The speech conversion method according to claim 17 ,
The spectral shape interpolation process is:
An interpolation frequency is obtained by interpolating, using the linear function, a first frequency that is a frequency of one spectrum shape belonging to each region and a second frequency that is the frequency of the other spectrum shape corresponding to the first frequency. Frequency interpolation process to calculate
A magnitude interpolation process of interpolating, using the linear function, a first magnitude that is a magnitude of one of the spectrum shapes belonging to each region and a second magnitude that is the magnitude of the other spectrum shape corresponding to the first magnitude; A speech conversion method characterized by comprising:

The speech conversion method according to claim 11 ,
The target behavior data further defines a temporal change in the amplitude of the target sound,
A spectral tilt correction process for correcting the spectral tilt of the spectral shape calculated in the spectral shape interpolation process according to the amplitude of the temporal position in the target behavior data determined in the alignment process;
The converted voice signal generating step generates and outputs a converted voice signal based on the spectrum shape whose spectrum tilt is corrected in the spectrum tilt correcting step.

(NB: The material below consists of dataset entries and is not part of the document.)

(** ** A match *)

Lemma packHosts_known C names hosts host : known C names →
  (packHosts C names hosts).1 = names ∧
  (packHosts C names hosts).2 !! host =
    (λ ref, match C !! ref_RuleName ref ≫= λ h, names !! h with
            | Some c => mkRuleRef (hexName c) (ref_RuleName ref) | None => ref end) <$> hosts !! host.
Proof.
  intros Hk. unfold packHosts. set (F := λ ref, match _ with Some c => _ | None => ref end).
  cut ((λ st : gmap Z nat * HTTPHostPort2Service, st.1 = names ∧
    ∀ h, st.2 !! h = match hosts !! h with Some ref => Some (F ref) | None => hosts !! h end)
    (foldl (λ '(names, hosts) '(host, ruleRef),
      match C !! ref_RuleName ruleRef with
      | Some hashcode =>
          let '(names, name) := hashName hashcode names in
          (names, <[host := mkRuleRef name (ref_RuleName ruleRef)]> hosts)
      | None => (names, hosts)
      end) (names, hosts) (map_range hosts))).
  { intros [H1 H2]. split; [done|]. rewrite H2. by destruct (hosts !! host). }
  apply (foldl_map_range_inv (λ seen (st : gmap Z nat * HTTPHostPort2Service), st.1 = names ∧
    ∀ h, st.2 !! h = match seen !! h with Some ref => Some (F ref) | None => hosts !! h end)).
  { split; [done|]. intros h. by rewrite lookup_empty. }
  intros seen k ref [names' hs] Hf Hm [Hn IH]. simpl in Hn, IH. subst names'.
  destruct (C !! ref_RuleName ref) as [h|] eqn:E; simpl.
  - destruct (Hk _ _ E) as [c Hc]. rewrite (hashName_known _ _ _ Hc). simpl. split; [done|]. intros h'.
    destruct (decide (k = h')) as [<-|?].
    + rewrite !lookup_insert_eq. unfold F. by rewrite E; simpl; rewrite Hc.
    + by rewrite !lookup_insert_ne.
  - split; [done|]. intros h'. rewrite IH. destruct (decide (k = h')) as [<-|?].
    + rewrite lookup_insert_eq, Hf, Hm. unfold F. by rewrite E.
    + by rewrite lookup_insert_ne.
Qed.
(* ===== verification/PipyGenFacts.v ===== *)
(** * From TrafficTargets to admitted requests

    The inbound generator and the routing script together: the requests a
    sidecar admits, in terms of the rules of a policy and of the
    TrafficTargets it was built from. *)

From S2P Require Import Prelude Identity Service Api Cidr CidrFacts TrafficPolicy TrafficPolicyFacts K8s Smi Catalog CatalogFacts.
From S2P Require Import CatalogInbound CatalogInboundFacts Pipy PipyConf PipyGen PipyRouting PipyRoutingFacts PipyPackFacts.
Import Identity.Identity Service.Service Api.Api Cidr.Cidr Catalog.Catalog CatalogFacts.CatalogFacts CatalogInbound.CatalogInbound.
Import CatalogInboundFacts.CatalogInboundFacts Pipy.Pipy PipyConf.PipyConf PipyGen.PipyGen.
Import PipyRouting.PipyRouting PipyRoutingFacts.PipyRoutingFacts.
Module T := TrafficPolicy.TrafficPolicy.
Module TF := TrafficPolicyFacts.TrafficPolicyFacts.

Module PipyGenFacts.

(** ** Rules *)

Lemma addMethodMatch_flag r m : hmr_allowedAnyService (addMethodMatch r m) = hmr_allowedAnyService r.
Proof. unfold addMethodMatch. by destruct (hmr_allowedAnyMethod r). Qed.

Lemma newHTTPMatch_flag m : hmr_allowedAnyService (newHTTPMatch m) = false.
Proof.
  unfold newHTTPMatch. destruct (slice_elems (T.Methods m)) as [|x l]; [by rewrite addMethodMatch_flag|].
  apply (foldl_inv (λ _ r, hmr_allowedAnyService r = false)); [done|]. intros. by rewrite addMethodMatch_flag.
Qed.

Lemma addAllowedServices r ids :
  hmr_allowedAnyService (hrr_Match r) = false → "*" ∉ ids →
  foldl (λ r id, addAllowedService id r) r ids =
    mkRouteRule (hrr_Match r) (hrr_TargetClusters r) (hrr_AllowedServices r ++ ids) (hrr_RateLimit r).
Proof.
  revert r. induction ids as [|id ids IH]; intros [[] ? ? ?] Hf Hids; simpl in *; [by rewrite app_nil_r|].
  apply not_elem_of_cons in Hids as [Hid Hids]. subst.
  unfold addAllowedService at 2. simpl. rewrite bool_decide_eq_false_2 by done. rewrite IH by done. simpl.
  by rewrite <-app_assoc.
Qed.
Lemma hasLocal_spec endpoints : hasLocalEndpoints endpoints = true ↔ ∃ hp e, endpoints !! hp = Some e ∧ wze_Cluster e = "".
Proof.
  unfold hasLocalEndpoints. rewrite negb_true_iff, bool_decide_eq_false. split.
  - intros (hp & e & ? & Hn)%map_not_Forall; [|solve_decision]. exists hp, e. split; [done|]. by apply dec_stable.
  - intros (hp & e & He & Hc) Hf. by apply (Hf hp e He).
Qed.

(** An endpoint of another cluster that stands by for the local ones. *)
Definition standsBy (endpoints : gmap string WeightedZoneEndpoint) (e : WeightedZoneEndpoint) : Prop :=
  wze_Cluster e ≠ "" ∧ wze_LBType e = FailOverLbType ∧ ∃ hp x, endpoints !! hp = Some x ∧ wze_Cluster x = "".

(** One that came without a weight, of a load balancer type that rebalancing
    does not know. *)
Definition leftAtZero (e : WeightedZoneEndpoint) : Prop :=
  wze_Cluster e ≠ "" ∧ wze_LBType e ≠ FailOverLbType ∧ wze_LBType e ≠ ActiveActiveLbType ∧ wze_Weight e = 0%Z.

Lemma rebalanceEndpoint_zero endpoints e :
  wze_Weight (rebalanceEndpoint (hasLocalEndpoints endpoints) e) = 0%Z ↔ standsBy endpoints e ∨ leftAtZero e.
Proof.
  unfold standsBy, leftAtZero. rewrite <-hasLocal_spec. unfold rebalanceEndpoint. case_bool_decide as Hc.
  - case_bool_decide as Hf; [destruct (hasLocalEndpoints endpoints); simpl; naive_solver|].
    case_bool_decide as Ha; [case_bool_decide; simpl; naive_solver|naive_solver].
  - case_bool_decide; simpl; split; naive_solver.
Qed.

Section weights.
Context `{MR : MapRange} (env : WarmupEnv).

(** The weight an endpoint ends with: never above that of warm-up. *)
Definition endWeight (name hp : string) (endpoints : gmap string WeightedZoneEndpoint) (e : WeightedZoneEndpoint) : Z :=
  let w := wze_Weight (rebalanceEndpoint (hasLocalEndpoints endpoints) e) in
  match warming env name hp with Some (_, weight) => Z.min weight w | None => w end.

(** The endpoint is below the maximum of its policy. *)
Definition belowMax (name hp : string) : Prop :=
  ∃ tw weight maxWeight, warming env name hp = Some (tw, weight) ∧ tw_MaxWeight tw = Some maxWeight ∧ (weight < maxWeight)%Z.

(** A policy without a maximum applies to the endpoint. *)
Definition noMax (name hp : string) : Prop := ∃ tw weight, warming env name hp = Some (tw, weight) ∧ tw_MaxWeight tw = None.

Lemma warmUp_spec name hp b e : match warmUp env name hp b e with
  | Ret (b', e') =>
      e' = setWeight (match warming env name hp with Some (_, weight) => Z.min weight (wze_Weight e) | None => wze_Weight e end) e ∧
      (b' = true ↔ b = true ∨ belowMax name hp) ∧ (noMax name hp → b = true)
  | Panic => noMax name hp
  end.
Proof.
  unfold warmUp, belowMax, noMax. destruct (warming env name hp) as [[tw weight]|]; [|by destruct e; naive_solver].
  destruct b; simpl; [naive_solver|]. destruct (tw_MaxWeight tw) as [mx|] eqn:E; simpl; [|by exists tw, weight].
  split; [done|]. rewrite bool_decide_eq_true. naive_solver.
Qed.

Lemma rebalancedEndpoints_spec name b endpoints : match rebalancedEndpoints env name b endpoints with
  | Ret (b', out) =>
      (∀ hp, out !! hp = (λ e, setWeight (endWeight name hp endpoints e) (rebalanceEndpoint (hasLocalEndpoints endpoints) e)) <$> endpoints !! hp) ∧
      (b' = true ↔ b = true ∨ ∃ hp, is_Some (endpoints !! hp) ∧ belowMax name hp) ∧
      (b' = false → ∀ hp, is_Some (endpoints !! hp) → ¬ noMax name hp)
  | Panic => ∃ hp, is_Some (endpoints !! hp) ∧ noMax name hp
  end.
Proof.
  destruct (rebalancedEndpoints env name b endpoints) as [[b' out]|] eqn:E; unfold rebalancedEndpoints in E.
  - set (F := λ hp e, setWeight (endWeight name hp endpoints e) (rebalanceEndpoint (hasLocalEndpoints endpoints) e)).
    set (Inv := λ (seen : gmap string WeightedZoneEndpoint) (st : bool * gmap string WeightedZoneEndpoint),
      (∀ hp, st.2 !! hp = match seen !! hp with Some e => Some (F hp e) | None => endpoints !! hp end) ∧
      (st.1 = true ↔ b = true ∨ ∃ hp, is_Some (seen !! hp) ∧ belowMax name hp) ∧
      (st.1 = false → ∀ hp, is_Some (seen !! hp) → ¬ noMax name hp)).
    assert (Inv endpoints (b', out)) as (H1 & H2 & H3).
    2:{ split; [|done]. intros hp. specialize (H1 hp). simpl in H1. rewrite H1. by destruct (endpoints !! hp). }
    revert E. apply (gofold_map_range_inv Inv).
    { split; [|split]; simpl.
      - intros hp. by rewrite lookup_empty.
      - split; [auto|intros [?|(hp & [? Hs] & _)]; [done|by rewrite lookup_empty in Hs]].
      - intros _ hp [? Hs]. by rewrite lookup_empty in Hs. }
    intros seen k v [b1 out1] c' Hk Hv (IH1 & IH2 & IH3) ([b2 e2] & Hw & [= <-])%go_bind_Ret. unfold Inv. cbn [fst snd] in IH1, IH2, IH3 |- *.
    pose proof (warmUp_spec name k b1 (rebalanceEndpoint (hasLocalEndpoints endpoints) v)) as HW. rewrite Hw in HW.
    destruct HW as (-> & Hb & Hn). setoid_rewrite lookup_insert_is_Some'. split; [|split].
    + intros hp. destruct (decide (k = hp)) as [<-|?]; [by rewrite !lookup_insert_eq|by rewrite !lookup_insert_ne].
    + rewrite Hb, IH2. split; [intros [[?|(hp & ? & ?)]|?]; eauto 10|]. intros [?|(hp & [<-|?] & ?)]; eauto 10.
    + intros Hf hp [<-|Hs] Hno; [rewrite (proj2 Hb) in Hf; [done|left; by apply Hn]|].
      apply (IH3 (not_true_is_false _ (λ Ht, eq_true_false_abs _ (proj2 Hb (or_introl Ht)) Hf)) hp Hs Hno).
  - apply gofold_Panic in E as ([b1 out1] & [hp e] & He%elem_of_map_range & E). exists hp. split; [by eexists|].
    pose proof (warmUp_spec name hp b1 (rebalanceEndpoint (hasLocalEndpoints endpoints) e)) as HW.
    by destruct (warmUp _ _ _ _ _) as [[]|].
Qed.
(** C1. The job of a sidecar enforces the TrafficTargets.  Permissive mode is
    off; the service has the protocol http and shares its port with no other
    service of the proxy; no two ports of a service lead to the same target
    port; no ingress, access control or export selects a service of the proxy;
    names are plain and every TrafficTarget for the account of the proxy has a
    source.
    Then the inbound side of the configuration is generated without a panic,
    and in what the job hands over for publication, as it is or packed without
    collisions of hashes, a request with an identity to a host of the service
    gets a route exactly when some TrafficTarget for the account has a source
    with that identity and refers to a match the request fits, and all
    expressions in the matches of those TrafficTargets are regular
    expressions: a single one that is not closes the service.  Nothing else
    the job does, for other services or for outbound traffic, changes this. *)
Theorem job_enforces_traffic_targets `{RE : RegExp} `{SH : StructHash} contains remote rq
    plugins env pretty connected workloads suffix :
  jobReady →
  (∀ t, t ∈ ms_ListTrafficTargets (meshSpec mc) [] → subjectAccount (tt_Destination t) = u → tt_Sources t ≠ []) →
  (∀ hs, GetHostnamesForService (svcTrustDomain mc) svc (GetServiceAccessNames (configurator mc)) true = Ret hs →
     header (rq_headers rq) "host" ∈ hs) →
  identityOf rq ≠ "" →
  (∃ s', inbound mc svcs proxy (initial mc plugins.1.1 plugins.1.2 plugins.2) = Ret s') ∧
  ∀ final conf,
    generate mc spec hashMatch hashCluster GetEgressSourceSecret plugins env pretty connected workloads
      proxy suffix svcs = Ret final →
    conf = sc_conf final ∨ conf = packInbound (sc_conf final) ∧ noCollisions (sc_conf final) →
    ∃ itp m, pc_Inbound conf = Some itp ∧ ip_TrafficMatches itp !! uint16 (Port svc) = Some m ∧
      (admitted (portHandler contains m remote rq) ↔ targetPatterns ∧ targetAllows rq).
Proof.
  intros Hready Hsrc Hhost Hid.
  destruct (inbound_spec (initial mc plugins.1.1 plugins.1.2 plugins.2) Hready eq_refl)
    as (s' & itp & pol & tm & Hin & Hitp & Hnames & Hcl & (uts & Hu & Hpol) & Htm & Hlk). split; [eauto|].
  intros final conf Hgen Hconf. destruct (generate_inbound _ _ _ _ _ _ _ Hgen) as (s1 & Hin1 & Hf & Hn).
  rewrite Hin in Hin1. injection Hin1 as <-. rewrite Hitp in Hf. simpl in Hf.
  assert (Hm : ip_TrafficMatches (reorderInbound itp) !! uint16 (Port svc) = Some (reorderInMatch tm)) by (simpl; by rewrite lookup_fmap, Hlk).
  assert (Ht : ∀ t, t ∈ ts ↔ t ∈ ms_ListTrafficTargets (meshSpec mc) [] ∧ subjectAccount (tt_Destination t) = u)
    by (intros t; apply targets_by_destination, Hready).
  assert (Hnew : newOnPort mc svc ts uts pol (matchOf mc svc) (startMatch mc svc) rq).
  { do 4 (split; [done|]). split; [|done].
    unfold getInboundTrafficPoliciesForUpstream in Hpol. apply go_bind_Ret in Hpol as (hs & Hhs & [= <-]). by apply Hhost. }
  assert (Hdec : admitted (portHandler contains (reorderInMatch tm) remote rq) ↔ targetPatterns ∧ targetAllows rq).
  { destruct (sidecar_enforces_traffic_targets mc contains (sc_conf (initial mc plugins.1.1 plugins.1.2 plugins.2)) svc ts uts pol
      (matchOf mc svc) (startMatch mc svc) remote rq) as (tm' & Htm' & Hiff); [done|by intros t [? ?]%Ht; apply Hsrc|done|].
    rewrite Htm in Htm'. injection Htm' as <-. rewrite Hiff. unfold patternsOf, targetPatterns, targetAllows. setoid_rewrite Ht.
    f_equiv; [naive_solver|]. split.
    - intros (t & x & rm & [? ?] & ? & ? & ? & ?). exists t, x, rm. auto 10.
    - intros (t & x & rm & ? & ? & ? & ? & ? & ?). exists t, x, rm. auto 10. }
  destruct Hconf as [->|[-> Hnc]]; [by exists (reorderInbound itp), (reorderInMatch tm)|].
  destruct (packInbound_routes (sc_conf final) (reorderInbound itp) (uint16 (Port svc)) (reorderInMatch tm)) as (itp' & m' & ? & ? & Hr);
    [done| |by apply closed_reorder|done| |done|].
  - rewrite Hn, Hnames. split; intros h; intros *; simpl; by rewrite lookup_empty.
  - by eapply inbound_known.
  - exists itp', m'. split; [done|]. split; [done|]. by rewrite <-(proj1 (Hr contains remote rq)).
Qed.
(** C23. What a publication leaves behind, whatever the repository answers.
    Nothing is sent if the hash is the proxy's tag.  Otherwise either the tag
    is the new hash, and then the encoded configuration was uploaded and after
    that a commit of exactly this version was accepted; or the tag is
    unchanged and the last request deletes the codebase; or the last requests
    created the codebase and did not find it, and the tag is the new hash
    although nothing was uploaded.  The job panics only if the repository does
    not find a codebase it has just accepted. *)
Theorem publish_outcomes Restore codebase base h compress content ETag tr :
  0 ≤ h < 2 ^ 64 →
  match publishSidecarConf server Restore codebase base (Some h) compress content ETag tr with
  | Panic => h ≠ ETag ∧ ∃ tr0 tr1, vanished codebase tr0 tr1
  | Ret (tr', ETag') =>
      (h = ETag → tr' = tr ∧ ETag' = ETag) ∧
      (h ≠ ETag →
        (ETag' = h ∧ uploaded codebase compress content h tr') ∨
        (ETag' = ETag ∧ withdrawn codebase tr') ∨
        (ETag' = h ∧ ∃ tr0, vanished codebase tr0 tr'))
  end.
Proof. apply publication_outcomes. Qed.

(** A repository that finds what it created: no panic, and the tag is the
    new hash exactly when the configuration was uploaded. *)
Lemma publication_spec Restore codebase base h compress content ETag tr :
  consistent → 0 ≤ h < 2 ^ 64 →
  ∃ tr' ETag', publishSidecarConf server Restore codebase base (Some h) compress content ETag tr = Ret (tr', ETag') ∧
  (h = ETag → tr' = tr ∧ ETag' = ETag) ∧
  (h ≠ ETag → (ETag' = h ∧ uploaded codebase compress content h tr') ∨ (ETag' = ETag ∧ withdrawn codebase tr')).
Proof.
  intros Hs Hh. pose proof (publication_outcomes Restore codebase base h compress content ETag tr Hh) as H.
  destruct (publishSidecarConf _ _ _ _ _ _ _ _ _) as [[tr' ETag']|].
  - exists tr', ETag'. split; [done|]. split; [apply H|]. intros Hne.
    destruct (proj2 H Hne) as [?|[?|(_ & tr0 & Hv)]]; [by left|by right|by destruct (consistent_found _ _ _ Hs Hv)].
  - destruct H as (_ & tr0 & tr1 & Hv). by destruct (consistent_found _ _ _ Hs Hv).
Qed.

(** A publication that fails is not repaired when the configuration goes
    back to what it was: the codebase was deleted, but the tag is still that
    of the old configuration, so publishing it again sends nothing. *)
Theorem failed_publish_is_final Restore codebase base h0 h1 compress content content' tr tr' :
  consistent → 0 ≤ h1 < 2 ^ 64 → h1 ≠ h0 →
  publishSidecarConf server Restore codebase base (Some h1) compress content h0 tr = Ret (tr', h0) →
  withdrawn codebase tr' ∧
  publishSidecarConf server Restore codebase base (Some h0) compress content' h0 tr' = Ret (tr', h0).
Proof.
  intros Hs Hh Hne Hp. destruct (publication_spec Restore codebase base h1 compress content h0 tr Hs Hh) as (t & e & Hp' & _ & Ho).
  rewrite Hp in Hp'. injection Hp' as <- <-. split.
  - destruct (Ho Hne) as [[? _]|[_ ?]]; [congruence|done].
  - unfold publishSidecarConf. by rewrite bool_decide_eq_true_2.
Qed.

End client.

(** ** Witnesses *)

Definition demoServer (failing : bool) : Trace → Request → Response := λ _ r,
  match r with
  | PostFile _ _ => if failing then NoAnswer else Status 201 (mkCodebase "" "")
  | _ => Status 200 (mkCodebase "3" "")
  end.

Lemma demoServer_consistent failing : consistent (demoServer failing).
Proof. intros tr name body code b _ _. by eexists. Qed.

(** One that accepts new codebases and does not find them. *)
Definition forgetfulServer : Trace → Request → Response := λ _ r,
  match r with
  | GetRepo "fsm-sidecar/x" => Status 404 (mkCodebase "" "")
  | _ => Status 200 (mkCodebase "3" "")
  end.

Lemma publish_outcomes_witness :
  (∃ tr', publishSidecarConf (demoServer false) None "fsm-sidecar/x" "/fsm-base" (Some 7) false (Some "{}") 5 [] = Ret (tr', 7) ∧
    (uploaded "fsm-sidecar/x" false (Some "{}") 7 tr' ∨ ∃ tr0, vanished (demoServer false) "fsm-sidecar/x" tr0 tr')) ∧
  ∃ tr0 tr1, vanished forgetfulServer "fsm-sidecar/x" tr0 tr1.
Proof.
  split.
  - pose proof (publish_outcomes (demoServer false) None "fsm-sidecar/x" "/fsm-base" 7 false (Some "{}") 5 [] ltac:(lia)) as H.
    assert (∃ tr', publishSidecarConf (demoServer false) None "fsm-sidecar/x" "/fsm-base" (Some 7) false (Some "{}") 5 [] = Ret (tr', 7))
      as [tr' E] by (eexists; vm_compute; reflexivity).
    rewrite E in H. exists tr'. split; [exact E|]. destruct H as [_ H].
    destruct H as [[_ H]|[[E' _]|[_ H]]]; [lia|by left|lia|by right].
  - pose proof (publish_outcomes forgetfulServer None "fsm-sidecar/x" "/fsm-base" 7 false (Some "{}") 5 [] ltac:(lia)) as H.
    assert (publishSidecarConf forgetfulServer None "fsm-sidecar/x" "/fsm-base" (Some 7) false (Some "{}") 5 [] = Panic)
      as E by (vm_compute; reflexivity). rewrite E in H. exact (proj2 H).
Defined.

Lemma failed_publish_is_final_witness :
  ∃ tr', publishSidecarConf (demoServer true) None "fsm-sidecar/x" "/fsm-base" (Some 7) false (Some "{}") 5 [] = Ret (tr', 5) ∧
  withdrawn "fsm-sidecar/x" tr' ∧
  publishSidecarConf (demoServer true) None "fsm-sidecar/x" "/fsm-base" (Some 5) false (Some "{}") 5 tr' = Ret (tr', 5).
Proof.
  eexists. split; [vm_compute; reflexivity|].
  apply (failed_publish_is_final (demoServer true) None "fsm-sidecar/x" "/fsm-base" 5 7 false
    (Some "{}") (Some "{}") []); [apply demoServer_consistent|lia|lia|vm_compute; reflexivity].
Defined.

End PipyRepoFacts.
(* ===== verification/Gateway.v ===== *)
(** * Helpers of the gateway controller: pkg/gateway/utils, pkg/gateway/types

    Which references are permitted, which listeners a route may attach to,
    which hostnames they share, which service port a backend names, and which
    policies apply to it.  Conditions are added through interfaces; a provider
    is a record of functions on the state that holds them, so that the code
    is the same for the controller, which keeps conditions, and for the
    generator, which ignores them. *)

From S2P Require Import Prelude Core K8sClient Cidr GatewayApi.
Import Core.Core K8sClient.K8sClient Cidr.Cidr GatewayApi.GatewayApi.

Module Gateway.

#[local] Open Scope Z_scope.

(** ** Constants (pkg/constants) *)

Definition GatewayController : string := "flomesh.io/gateway-controller".
Definition GatewayAPIGatewayKind : string := "Gateway".
Definition KubernetesCoreGroup : string := "".
Definition KubernetesServiceKind : string := "Service".
Definition KubernetesSecretKind : string := "Secret".
Definition KubernetesConfigMapKind : string := "ConfigMap".
Definition FlomeshMCSAPIGroup : string := "multicluster.flomesh.io".
Definition FlomeshAPIServiceImportKind : string := "ServiceImport".

(** ** Conditions (gateway.go, gatewayclass.go) *)

Section conditions.
Context {SC : StatusConditions}.

Definition IsAcceptedGateway (gateway : Gateway) : bool := IsStatusConditionTrue (gw_Conditions gateway) "Accepted".
Definition IsProgrammedGateway (gateway : Gateway) : bool := IsStatusConditionTrue (gw_Conditions gateway) "Programmed".
Definition IsActiveGateway (gateway : Gateway) : bool := IsAcceptedGateway gateway && IsProgrammedGateway gateway.

Definition IsListenerProgrammed (s : ListenerStatus) : bool := IsStatusConditionTrue (lst_Conditions s) "Programmed".
Definition IsListenerAccepted (s : ListenerStatus) : bool := IsStatusConditionTrue (lst_Conditions s) "Accepted".
Definition IsListenerConflicted (s : ListenerStatus) : bool := IsStatusConditionTrue (lst_Conditions s) "Conflicted".
Definition IsListenerResolvedRefs (s : ListenerStatus) : bool := IsStatusConditionTrue (lst_Conditions s) "ResolvedRefs".

Definition IsListenerValid (s : ListenerStatus) : bool :=
  IsListenerAccepted s && IsListenerProgrammed s && negb (IsListenerConflicted s) && IsListenerResolvedRefs s.

Definition IsAcceptedGatewayClass (gatewayClass : GatewayClass) : bool :=
  bool_decide (gc_ControllerName gatewayClass = GatewayController) &&
  IsStatusConditionTrue (gc_Conditions gatewayClass) "Accepted".

End conditions.

(** ** References (utils.go) *)

Definition NamespaceDerefOr (ns : option string) (defaultNs : string) : string := default defaultNs ns.

Definition IsRefToGateway (parentRef : ParentReference) (gateway : NamespacedName) : bool :=
  if bool_decide (is_Some (pr_Group parentRef) ∧ pr_Group parentRef ≠ Some GroupName) then false
  else if bool_decide (is_Some (pr_Kind parentRef) ∧ pr_Kind parentRef ≠ Some GatewayAPIGatewayKind) then false
  else if bool_decide (is_Some (pr_Namespace parentRef) ∧ pr_Namespace parentRef ≠ Some (nn_Namespace gateway)) then false
  else bool_decide (pr_Name parentRef = nn_Name gateway).

(** types.go *)
Record CrossNamespaceFrom := mkFrom { cnf_Group : string; cnf_Kind : string; cnf_Namespace : string }.
Record CrossNamespaceTo := mkTo { cnt_Group : string; cnt_Kind : string; cnt_Namespace : string; cnt_Name : string }.

(** The bodies of the loops over [Spec.From] and [Spec.To]. *)
Definition grantsFrom (from : CrossNamespaceFrom) (f : ReferenceGrantFrom) : bool :=
  bool_decide (rgf_Namespace f = cnf_Namespace from) && bool_decide (rgf_Group f = cnf_Group from) &&
  bool_decide (rgf_Kind f = cnf_Kind from).

Definition grantsTo (to : CrossNamespaceTo) (t : ReferenceGrantTo) : bool :=
  bool_decide (rgt_Group t = cnt_Group to) && bool_decide (rgt_Kind t = cnt_Kind to) &&
  (bool_decide (rgt_Name t = None) || bool_decide (rgt_Name t = Some "") || bool_decide (rgt_Name t = Some (cnt_Name to))).
(** ** Reconciliation *)

(** C6. When a route that is not a TLS route takes effect: a reconciliation
    returns, and for each of its parents the route written back is effective
    (accepted, with its references resolved) exactly when the parent is an
    active gateway with a valid listener that the reference selects and that
    allows the kind and the namespace of the route, and every backend of every
    rule resolves, in its own namespace or by a reference grant, to a port whose
    protocol the kind supports.  Hostnames play no part in it. *)
Theorem route_effective_exact :
  rt_Kind route ≠ TLSRoute → wf_route → (∀ key gw, GetGateway client key = inr gw → wf_gateway gw) →
  ∃ route', reconcileRoute client route = Ret route' ∧
    ∀ p, p ∈ rt_ParentRefs route →
      IsEffectiveRouteForParent (rt_Parents route') p = true ↔ accepted p ∧ goodRoute client route.
Proof.
  intros Hk Hwf Hwg. unfold reconcileRoute, Process.
  destruct (gofold_run (λ ps st, ∀ p, p ∈ ps → IsEffectiveRouteForParent (st_Parents st) p = true ↔
    accepted p ∧ goodRoute client route) (λ st p, computeRouteParentStatus client route p st)
    (NewRouteStatusUpdate route) (rt_ParentRefs route)) as (st & -> & Hst); [by intros p ?%elem_of_nil| |by eexists].
  intros l1 p l2 st _ HP. destruct (computeRouteParentStatus_done p st Hwf Hwg) as (st' & E & Hother & Ha & Hr & _).
  exists st'. split; [done|]. intros p' Hp'. unfold IsEffectiveRouteForParent in *.
  destruct (decide (p' = p)) as [->|Hne].
  - unfold holds in *. rewrite andb_true_iff, Ha. split; [|naive_solver]. intros [? ?]. split; [done|]. by apply Hr.
  - rewrite Hother by done. apply HP. apply elem_of_app in Hp' as [?|?%list_elem_of_singleton]; done.
Qed.

End parents.

(** ** TLS routes *)

Section tls.
Context `{SCS : StatusConditionsSpec} {LS : LabelSelectors} {G : Globs} {MR : MapRange} {SS : SliceSort} {DV : DNSValidation}.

The speech conversion method according to claim 12 ,
The spectrum calculated in the spectrum shape interpolation process according to the comparison result of the spectrum inclination of the spectrum shape calculated in the spectrum shape interpolation process and the spectrum inclination of the spectrum shape obtained from the input frame data. A speech conversion method characterized by comprising a spectral tilt correction process for correcting the spectral tilt of the shape.